DEBORAH LIVINGSTON-LOWE

     DEBORAH LIVINGSTON-LOWE

Upper Canada Weaving

Toronto, ON, Canada

Deborah Livingston-Lowe is a graduate of the Ontario College of Art and Design (OCAD), where she majored in woven textiles. In addition to teaching for the Toronto District School Board, she has worked in many capacities in the discipline of historic textiles over the past 30 years.

She has hands-on knowledge of antique textiles from conserving, restoring, and appraising textiles for public and private collections. She draws from this knowledge to bring authenticity to her woven reproductions of nineteenth-century Canadian textiles using period techniques and equipment.

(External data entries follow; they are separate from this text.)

(* ===== verification/JSMapMoves.v ===== *)
(** * Maps: iterators and [forEach] against the lists *)
From S2P Require Import Prelude Chains JSMap JSMapProps JSMapTable JSMapOps JSMapDelete JSMapIters JSMapSpec JSMapUse JSMapRefine.

Section moves.
Context {MK : MapKey} {ML : MapKeyLaws} (mem : nat -> bool) (is_set : bool).

Lemma skip_empty_iters fuel x s : forall el, skip_empty fuel (set_iters x s) el = skip_empty fuel s el.
Proof. induction fuel as [|fuel IH]; intros el; [done|]. cbn [skip_empty]. destruct (el =? 0)%nat; [done|]. change (get_record (set_iters x s) el) with (get_record s el). destruct (get_record s el) as [mr|]; [|done]. cbn [mbind option_bind]. destruct (empty mr); [|done]. change (list_next (set_iters x s) el) with (list_next s el). destruct (list_next s el); [|done]. apply IH. Qed.

Lemma put_iter_id i it s : get_iter s i = Some it -> put_iter i it s = s.
Proof. intros Hi. apply get_iter_lookup in Hi. unfold put_iter, set_iters. rewrite list_insert_id by done. by destruct s. Qed.

Lemma put_iter_twice i it it' s : put_iter i it (put_iter i it' s) = put_iter i it s.
Proof. unfold put_iter, set_iters. cbn. by rewrite list_insert_insert_eq. Qed.

Lemma put_iter_get i it it' s : get_iter s i = Some it' -> get_iter (put_iter i it s) i = Some it.
Proof. intros Hi. unfold put_iter. rewrite get_iter_iters by (by eapply get_iter_lt). by rewrite decide_True. Qed.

She presents her academic research, which explores the importance of weavers in the nineteenth-century rural economy, at conferences in Canada and the United States. Deborah also enlists her knowledge of woven textiles to create conceptual works of art using the craft of weaving.

WHY IS THIS A NECESSARY COMPONENTOF OUR SUPPLY CHAIN?

As a clothing collection that creates fabric and yarns from traceable farm fiber to finished piece, there are often certain fibers that are difficult to turn into fabric for various cost/volume/logistics reasons. It is also a challenge to get  woven fabrics that go beyond the "basic weave types" in special small batch volumes.

For example, cotton fiber fabric machines require very high volumes of cotton fiber to "string up" the machine to begin weaving yardage on (1,000lbs at times).

So instead of buying 1,000 yards of cotton fabric in one very basic weave type (twill, plain weave, sateen), Deborah is able to create beautiful small batch artisanal fabrics on her hand-looms that are far more intricate and detailed and in made-to-order amounts we can handle as a small sustainable fashion house.